INTRODUCTIONA young man is murdered at the subway station in the early hours of the morning. The victim was strangled, skinned, and the perpetrator then proceeded to remove his brain from his skull. The gruesome crime was captured on security cameras, and this leads to a quick arrest of a peculiar man.
He calls himself 'the assembly' to which the latest additions were a new brain and skin from the man he had just murdered, or so he claims.
Rushing in to unravel this outlandish story is a self-loathing misanthropic lawyer Dave who begins to tell us his story of his encounter with Sam, as 'the assembly' prefers to be called. Dave sees this case as a chance he's been waiting for all his life - to get out of public office (and his own narcissistic mind) and into fame and fortune that he believes will be the solution to all of this life's problems - and he has many - so many that his whole life is one big problem. But our dear Sam has other plans: for himself and Dave.
As Dave meets Sam, after reading all the case files about him that defy both science as well as common sense, he is drawn into a conversation he did not expect, but Sam had carefully planned. Who's on the therapist's couch now? If the psychopath becomes the therapist and the common man becomes the psychopath - what is the conclusion? What is the resolution?
Dave sets out to reel in a big reward, but he ends up getting more than he bargained for.
FROM THE PREFACEDancing on the edge of order and chaos, logic and paradox, comedy and tragedy, meaning and absurdity - the characters of this story hang in the balance, but not for very long. As I was writing this book and initially aimed to preserve this balance - I decided to identify the end-line of almost all extremes, linger there for awhile in mischievous deliberation, and then not only cross the line but jump over it with a running start and finish it off with a somersault.
With that said, it's worth noting that nothing is off-limits in this book. It's the answer to all of those "you can't joke about that" remarks that I've been hearing so much of in my lifetime. This is also the story that defeats its own purpose - because it has none.
Across the many pages of this book, the protagonist named 'Dave', an obnoxious and quite miserable fellow, makes fun of everything inappropriate, including but definitely not limited to:
1. The accidental invention of the Ku Klux Klan white hoods as inspired by women's underwear.
2. The relation between cow suicide and Buddhist meditation retreats.
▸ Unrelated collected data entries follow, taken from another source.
(* ===== verification/ForkDatabase.v ===== *)
(** * The fork database

    [fork_database.hpp] and [fork_database.cpp]: the tree of the reversible
    blocks over the last irreversible one, its root.  The class template is over
    the type of its blocks; so is this file, over the class [ForkBlock].  The
    multi-index container is a map from ids to blocks; [head_impl] picks the
    first block of the best-branch order, and the order in which equal keys of
    the other indexes are visited cannot be observed.  Every operation runs under
    the database's mutex, so operations are atomic.  The loops that follow
    [previous] are bounded by the size of the index; the theorems show that the
    bound is never reached in a database the operations can make. *)

From stdpp Require Import sorting.
From S2P Require Import Prelude ChainTypes FinalityCore Policies Qc Raw BlockHeader BlockHeaderState BlockState.
From S2P Require Import Finalizer VoteSafety Branch Safety.

(** ** Blocks and the database *)

(** What the template uses of a block state.  [fb_rank] is the pair of numbers
    the best-branch order compares before the ids.  [fb_qc_claim] is [None] for
    legacy blocks, for which the code that uses it is not compiled;
    [fb_claimed_lib] is the id of the block that the core's latest claim is on.
    [fb_reopened] is what the packing and unpacking of a block in the file give:
    not all members are written, and some are made anew. *)
Class ForkBlock (B : Type) := {
  fb_id : B -> block_id_type;
  fb_previous : B -> block_id_type;
  fb_num : B -> Z;
  fb_timestamp : B -> block_timestamp_type;
  fb_rank : B -> Z * Z;
  fb_is_valid : B -> bool;
  fb_set_valid : B -> bool -> B;
  fb_features : B -> list digest_type;
  fb_new_features : B -> option (list digest_type);
  fb_qc_claim : B -> result (option qc_claim_t);
  fb_claimed_lib : B -> result block_id_type;
  fb_reopened : B -> result B
}.

Inductive fork_db_add_t : Set := add_failure | add_duplicate | add_added | add_appended_to_head | add_fork_switch.

Record fork_database (B : Type) : Type := ForkDatabase {
  root : option B;
  pending_savanna_lib_id : block_id_type;
  index : gmap block_id_type B
}.
Arguments ForkDatabase {B}.
Arguments root {B}.
Arguments pending_savanna_lib_id {B}.
Arguments index {B}.

Section Operations.
Context {B : Type} {fork_block : ForkBlock B}.
Implicit Types (db : fork_database B) (b n : B).

(** ** Lookups *)

(** The blocks met by the loops that start at [index.find(id)] and go on with
    [index.find] of the block's [previous()] until there is none. *)
Fixpoint walk (fuel : nat) (idx : gmap block_id_type B) (id : block_id_type) : list B :=
  match fuel with
  | O => []
  | S fuel =>
      match idx !! id with
      | Some b => b :: walk fuel idx (fb_previous b)
      | None => []
      end
  end.
Definition walk_from db (id : block_id_type) : list B := walk (S (size (index db))) (index db) id.

Definition get_block db (id : block_id_type) (include_root : bool) : option B :=
  match root db with
  | Some r => if include_root && bool_decide (fb_id r = id) then Some r else index db !! id
  | None => index db !! id
  end.

Definition block_exists db (id : block_id_type) : bool := bool_decide (is_Some (index db !! id)).

(** The loop of [validated_block_exists_impl]: the answer of an early return. *)
Fixpoint find_validated (claimed_id : block_id_type) (l : list B) : option bool :=
  match l with
  | [] => None
  | b :: l =>
      if fb_is_valid b then Some true
      else if decide (fb_id b = claimed_id) then Some false
      else find_validated claimed_id l
  end.

Definition validated_block_exists db (id claimed_id : block_id_type) : result bool :=
  let l := walk_from db id in
  match find_validated claimed_id l with
  | Some v => Ok v
  | None =>
      r ← at_or_assert (root db);
      let id_present := match l with [] => false | _ => true end in
      ASSERT negb id_present || (num_from_id claimed_id <=? num_from_id (fb_id r)) ;;
      Ok (id_present || bool_decide (id = fb_id r))
  end.

(** ** The best branch *)

(** The composite key comparison: a greater rank first, a greater id to break ties. *)
Definition better (a b : B) : bool :=
  let '(a1, a2) := fb_rank a in
  let '(b1, b2) := fb_rank b in
  (b1 <? a1) || ((b1 =? a1) && ((b2 <? a2) || ((b2 =? a2) &&
    match sha256_compare (fb_id b) (fb_id a) with Lt => true | _ => false end))).

Definition best_of (l : list B) : option B :=
  foldr (fun b acc => match acc with Some c => Some (if better c b then c else b) | None => Some b end) None l.

Definition head db (include_root : bool) : option B :=
  match map_to_list (index db) with
  | [] => if include_root then root db else None
  | l => best_of (map snd l)
  end.

(** ** Branches *)

Definition fetch_branch db (h : block_id_type) (trim_after_block_num : Z) : list B :=
  filter (fun b => fb_num b <= trim_after_block_num) (walk_from db h).

(** [fetch_branch(h, b)]: the branch of [h] from [b] down. *)
Fixpoint from_block (b : block_id_type) (l : list B) : list B :=
  match l with
  | [] => []
  | x :: l' => if decide (fb_id x = b) then l else from_block b l'
  end.
Definition fetch_branch_from_block db (h b : block_id_type) : list B := from_block b (walk_from db h).

(** The pointers of the branch and the one to the root. *)
Definition fetch_full_branch db (h : block_id_type) : list (option B) := map Some (walk_from db h) ++ [root db].

Definition search_on_branch db (h : block_id_type) (block_num : Z) (include_root : bool) : option B :=
  match root db with
  | None => None
  | Some r =>
      if include_root && (fb_num r =? block_num) then Some r
      else if block_num <=? fb_num r then None
      else list_find (fun b => fb_num b = block_num) (walk_from db h) ≫= fun p => Some p.2
  end.

Definition search_on_head_branch db (block_num : Z) (include_root : bool) : option B :=
  match head db include_root with
  | None => None
  | Some h => search_on_branch db (fb_id h) block_num include_root
  end.

Fixpoint finds_ancestor (ancestor : block_id_type) (l : list B) : bool :=
  match l with
  | [] => false
  | b :: l =>
      if decide (fb_previous b = ancestor) then true
      else if fb_num b <=? wrap32 (num_from_id ancestor + 1) then false
      else finds_ancestor ancestor l
  end.

Definition is_descendant_of db (ancestor descendant : block_id_type) : bool :=
  if num_from_id descendant <=? num_from_id ancestor then false
  else finds_ancestor ancestor (walk_from db descendant).

Definition is_descendant_of_pending_savanna_lib db (id : block_id_type) : bool :=
  if decide (pending_savanna_lib_id db = id) then true
  else is_descendant_of db (pending_savanna_lib_id db) id.

(** [(id == root->id()) ? root : get_block_impl(id)], which must be there. *)
Definition block_or_root db (id : block_id_type) : result B :=
  r ← at_or_assert (root db);
  if decide (id = fb_id r) then Ok r
  else match index db !! id with Some b => Ok b | None => Throw fork_db_block_not_found end.

(** The first two loops of [fetch_branch_from_impl]: down to a block number. *)
Fixpoint descend_to (fuel : nat) db (num : Z) (b : B) : result (list B * B) :=
  if fb_num b <=? num then Ok ([], b)
  else match fuel with
       | O => Throw assert_failed
       | S fuel =>
           prev ← block_or_root db (fb_previous b);
           rest ← descend_to fuel db num prev;
           Ok (b :: rest.1, rest.2)
       end.

(** The third: down both branches to a common parent. *)
Fixpoint descend_both (fuel : nat) db (first second : B) : result (list B * list B) :=
  if decide (fb_previous first = fb_previous second) then Ok ([first], [second])
  else match fuel with
       | O => Throw assert_failed
       | S fuel =>
           match index db !! fb_previous first, index db !! fb_previous second with
           | Some f, Some s => rest ← descend_both fuel db f s; Ok (first :: rest.1, second :: rest.2)
           | _, _ => Throw fork_db_block_not_found
           end
       end.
3. The likely relation between scarecrow theft and feminist rallies and its impact on agriculture.
4. How World War II could have been averted by a woman's intervention.
5. Why men shorter than 175 cm should not own SUVs.
6. Why women taller than 175 cm should compete in mixed martial arts sports in the men's category.
7. Why medieval blacksmiths had trouble getting married and their relationship to horses.
8. The real truth behind the reason why men play Candy Crush.
9. How women's breasts can lead to serious head injury (in men).
10. Why the second coming of Jesus Christ would put public attorneys out of business.
11. The disturbing relationship between the geometrical grouping of spherical objects in space and male peripheral vision.
12. The explanation of the redundancy of women's right to vote.
13. How male sexual fantasies can inadvertently end up in the packing department of a nachos factory.
Yet when Dave meets Sam, they delve deep into a discussion about the meaning of meaning of meaning (yes, I wrote 'meaning' three times in a row - oops! - now it's four) of life and of death and the battlefield where the fight of the blessings and the afflictions of the human condition takes place - the human mind.
Little does Dave know that the final joke will be on him.